Installing GRUB2 software

The sys-boot/grub package is slotted which means both grub-0.97 and grub-2.xx may be installed at the same time. However, while both versions of GRUB can be installed simultaneously, only one version of GRUB may be active as the system's bootloader at a time.

To install GRUB2, first set the GRUB_PLATFORMS variable with one or more appropriate values in the system's make.conf. If unset, GRUB2 will guess which platform to use on the system. It guesses pc (which is the MBR style of installation) for x86/amd64 architectures.

FILE /etc/portage/make.confGRUB_PLATFORMS example
# Standard PC (BIOS)
# UEFI on amd64
# Both UEFI and PC
GRUB_PLATFORMS="efi-64 pc"

After the variable is set, emerge the software:

root #emerge --ask sys-boot/grub:2

Activating the GRUB2 boot loader

Mount /boot if applicable:

root #mount /boot

When using an EFI platform, make sure that the EFI System Partition is available (mounted) at /boot/efi. This can either be through a specific mount point (at /boot/efi) or by having an entire /boot partition formatted with the FAT filesystem. This will effectually render /boot into a large EFI System Partition.
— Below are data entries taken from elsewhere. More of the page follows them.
(** A claim that is owned is on a record of its own, still without response. *)
Lemma claim_owned i now req scope s rec s1 : token_fresh s ->
  _claim_idempotency self i now req scope s = (Ok (Some rec, true), s1) ->
  _records (idempotency s1) !! r_key rec = Some rec /\ r_response rec = None /\
  r_expires_at rec = now + IDEMPOTENCY_TTL.
Proof.
  intros Hfresh. unfold _claim_idempotency. destruct (_ || _); [done|].
  unfold sbind at 1, next_uuid. set (s0 := {| mandates := _ |}). unfold sbind at 1, get. unfold sbind at 1.
  unfold on_idempotency, zoom, claim_idempotency. unfold sbind at 1, lift.
  set (tok := uuid4 self (uuids s)).
  destruct (make_record _ _ _ _ _ _ _ _) as [cand|] eqn:Em; [|done].
  apply make_record_fields in Em as (Hresp & Hexp & Htok). unfold sbind at 1.
  destruct (Idempotency.reserve cand None (wall s0) (idempotency s0)) as [[r|] st'] eqn:Er; [|done].
  cbn [ret c_record owns_claim]. intros [= <- Hown <-]. cbn [idempotency].
  apply bool_decide_eq_true in Hown. rewrite Htok in Hown.
  apply idem_reserve_cases in Er as [[-> Hr]|[Hr ->]]; [done|].
  exfalso. by apply (Hfresh _ _ Hr).
Qed.

(** Saving the response of an owned claim succeeds. *)
Lemma save_owned rec r now s :
  _records (idempotency s) !! r_key rec = Some rec -> r_response rec = None ->
  r_expires_at rec = now + IDEMPOTENCY_TTL ->
  exists s', _save_idempotency (Some rec) r now s = (Ok r, s') /\ same reservation s s' /\
    _records (idempotency s') !! r_key rec = Some (with_response rec (as_dict r)) /\
    store_secret (idempotency s') = store_secret (idempotency s) /\ purchases s' = purchases s.
Proof.
  intros Hr Hn Hx. unfold _save_idempotency. rewrite Hn.
  unfold sbind, on_idempotency, zoom, save_response, sbind, lift, get. cbn [current_time ensure_utc]. rewrite Hr.
  unfold is_expired. rewrite Hx.
  destruct (Z.leb_spec (now + IDEMPOTENCY_TTL) now) as [Hle|_].
  { unfold IDEMPOTENCY_TTL, days, hours, minutes, seconds in Hle. lia. }
  rewrite Hn. unfold put, ret. cbn. eexists. split; [done|]. split; [done|]. cbn. by rewrite lookup_insert_eq.
Qed.

(** What an approval of [verify] stands on: a purchase already pending capture,
    or the gate and a booking. *)
Definition verified_well (i : PurchaseIntent) (now : Z) (mandate : option mandate_row) (pid : string)
    (s : Stores) (r : VerificationResult) (s' : Stores) : Prop :=
  (exists p, get_by_intent (i_jti i) (purchases s) = Some p /\ p_status p = "pending_capture"%string /\
     r = result (approved_decision (p_reservation_id p)) (p_purchase_id p) "pending_capture" None /\
     same reservation s s') \/
  (get_by_intent (i_jti i) (purchases s) = None /\
   exists m, match mandate with Some m' => m' = m | None => get_by_jti (i_mandate_jti i) (mandates s) = Some m end /\
     gated self s m (_mandate_id (Some m) (i_mandate_jti i)) i now false /\
     approved_well (_mandate_id (Some m) (i_mandate_jti i)) i pid s r s').

Lemma existing_settled i now m pid s p : get_by_intent (i_jti i) (purchases s) = Some p ->
  settled s (verified_well i now m pid s) (_result_for_existing_purchase p s).
Proof.
  intros Hp. pose proof (existing_frame p s) as Hf. unfold same in Hf.
  destruct (String.eqb (p_status p) "pending_capture") eqn:Est.
  - unfold _result_for_existing_purchase in *. rewrite Est in *. apply String.eqb_eq in Est. left. left.
    exists p. split; [done|]. split; [done|]. by rewrite Est.
  - apply settled_refused; [|by apply same_no_new]. unfold _result_for_existing_purchase. rewrite Est.
    destruct (String.eqb (p_status p) "awaiting_escalation"); [|done].
    match goal with |- context [sbind ?m _ s] => unfold sbind at 1; destruct (m s) as [[e|ex] s1] end; [|done].
    unfold sbind, lift, mk_Decision.
    change (DecisionValue_of (DecisionValue_value ESCALATED)) with (Ok (A := DecisionValue) ESCALATED).
    cbn [rbind]. destruct (match option_map _ _ with Some _ => _ | None => _ end); cbn [rbind]; [|done].
    destruct (match option_map er_level e with Some _ => _ | None => _ end); cbn [rbind]; [|done].
    by destruct (match _ with Some t => t <? 0 | None => false end).
Qed.

Lemma rejected_settled i mid pid d now s s1 good : is_approved d = false -> no_new s s1 ->
  settled s good (_rejected i mid pid d now s1).
Proof.
  intros Hd Hn. apply settled_refused; [by apply rejected_outcome|].
  etransitivity; [exact Hn|apply rejected_no_new].
Qed.

Lemma escalated_outcome i o mid pid d now s : is_approved d = false ->
  approved_outcome (_escalated self i o mid pid d now s).1 = false.
Proof.
  intros Hd. unfold _escalated. unfold sbind at 1, next_uuid. unfold sbind at 1, lift.
  destruct (create_escalation _ _ _ _ _ _ _ _) as [e|]; [|done]. unfold sbind at 1. rewrite transaction_run.
  destruct (escalated_block _ _ _ _ _ _ _) as [[[]|ex] [s1 l1]]; [done|]. cbn [fst].
  unfold sbind. destruct (_update_purchase _ _ _) as [[x|] s2]; [|done]. by destruct (on_escalations _ s2) as [[y|] s3].
Qed.

Lemma verify_claimed_settled i now m pid s :
  settled s (verified_well i now m pid s) (verify_claimed self i now m pid s).
Proof.
  unfold verify_claimed. unfold sbind at 1, _read_purchase_by_intent, gets.
  destruct (get_by_intent (i_jti i) (purchases s)) as [p|] eqn:Ep; [by apply existing_settled|].
  unfold sbind at 1, _read_mandate, gets. set (loaded := match m with Some m0 => Some m0 | None => _ end).
  assert (Hl : forall x, loaded = Some x ->
    match m with Some m' => m' = x | None => get_by_jti (i_mandate_jti i) (mandates s) = Some x end).
  { unfold loaded. intros x. destruct m; [by intros [= ->]|done]. }
  destruct loaded as [row|]; [|by apply rejected_settled].
  set (mid := _mandate_id (Some row) (i_mandate_jti i)).
  unfold sbind at 1, _read_offer, gets. destruct (get_offer (i_offer_id i) (offers s)) as [o|] eqn:Eo;
    [|by apply rejected_settled].
  destruct (decided_run self row mid i now (Some o) false s) as (od & s1 & Hrun & Hf & Hd).
  unfold sbind at 1. rewrite Hrun. apply same_no_new in Hf as Hn.
  destruct od as [d|]; [|by apply rejected_settled]. destruct Hd as (sp & Hsp & Hev).
  destruct (decision d) eqn:Ed.
  - pose proof (approved_settled row i mid pid now s1) as Hs. unfold settled in *.
    destruct (_approved row i mid pid now s1) as [[r|ex] s']; [|by etransitivity].
    destruct Hs as [(rid & -> & Hb)|[? ?]]; [left|right; split; [done|by etransitivity]].
    right. split; [done|]. exists row. split; [by apply Hl|]. split.
    + exists o, sp, d. split_and!; try done. unfold is_approved. by rewrite Ed.
    + exists rid. split; [done|]. by eapply booked_after.
  - apply rejected_settled; [|done]. unfold is_approved. by rewrite Ed.
  - apply settled_refused.
    + apply escalated_outcome. unfold is_approved. by rewrite Ed.
    + etransitivity; [exact Hn|]. apply same_no_new, escalated_respects; [exact _|]. intros. other_store.
Qed.

(** Once claimed, the request settles as [verify_claimed] does and its response
    is stored. *)
Lemma finish_settled i now m pid rec s :
  _records (idempotency s) !! r_key rec = Some rec -> r_response rec = None ->
  r_expires_at rec = now + IDEMPOTENCY_TTL ->
  settled s (verified_well i now m pid s) (finish (Some rec) now (verify_claimed self i now m pid) s).
Proof.
  intros Hr Hn Hx. unfold finish. unfold sbind at 1.
  pose proof (verify_claimed_settled i now m pid s) as Hs.
  assert (Hf : respects (same idempotency) (verify_claimed self i now m pid)).
  { apply verify_claimed_respects; [exact _|..]; intros; other_store. }
  specialize (Hf s). destruct (verify_claimed self i now m pid s) as [[r|ex] s1]; [|done]. cbn in Hf.
  destruct (save_owned rec r now s1) as (s2 & Hsave & Hrs & _); [by rewrite Hf|done..|].
  unfold catch. rewrite Hsave. unfold settled in *. destruct Hs as [[Hp|(Hp & row & Hm & Hg & Hb)]|[? ?]].
  - left. left. destruct Hp as (p & ? & ? & ? & ?). exists p. split_and!; try done. by etransitivity.
  - left. right. split; [done|]. exists row. split; [done|]. split; [done|].
    destruct Hb as (rid & ? & Hb). exists rid. split; [done|]. by eapply booked_same.
  - right. split; [done|]. etransitivity; [done|]. by apply same_no_new.
Qed.

Lemma finish_unclaimed i now m pid s :
  settled s (verified_well i now m pid s) (finish None now (verify_claimed self i now m pid) s).
Proof.
  unfold finish, sbind. pose proof (verify_claimed_settled i now m pid s) as Hs.
  by destruct (verify_claimed self i now m pid s) as [[r|ex] s1].
Qed.

(** A stored response is returned as it is read back. *)
Definition replayed (pid : string) (s : Stores) (r : VerificationResult) (s' : Stores) : Prop :=
  exists k rec response, _records (idempotency s) !! k = Some rec /\ r_response rec = Some response /\
    r = _result_from_idempotency response pid /\ same reservation s s'.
Presuming only /boot/efi is FAT:

root #mount /boot/efi

Run the grub-install utility to copy the relevant files to /boot/grub. On the PC platform, this also installs a boot image to the Master Boot Record (MBR) or a partition's boot sector.

To install GRUB2 to the MBR:

root #grub-install /dev/sda
Installation finished. No error reported.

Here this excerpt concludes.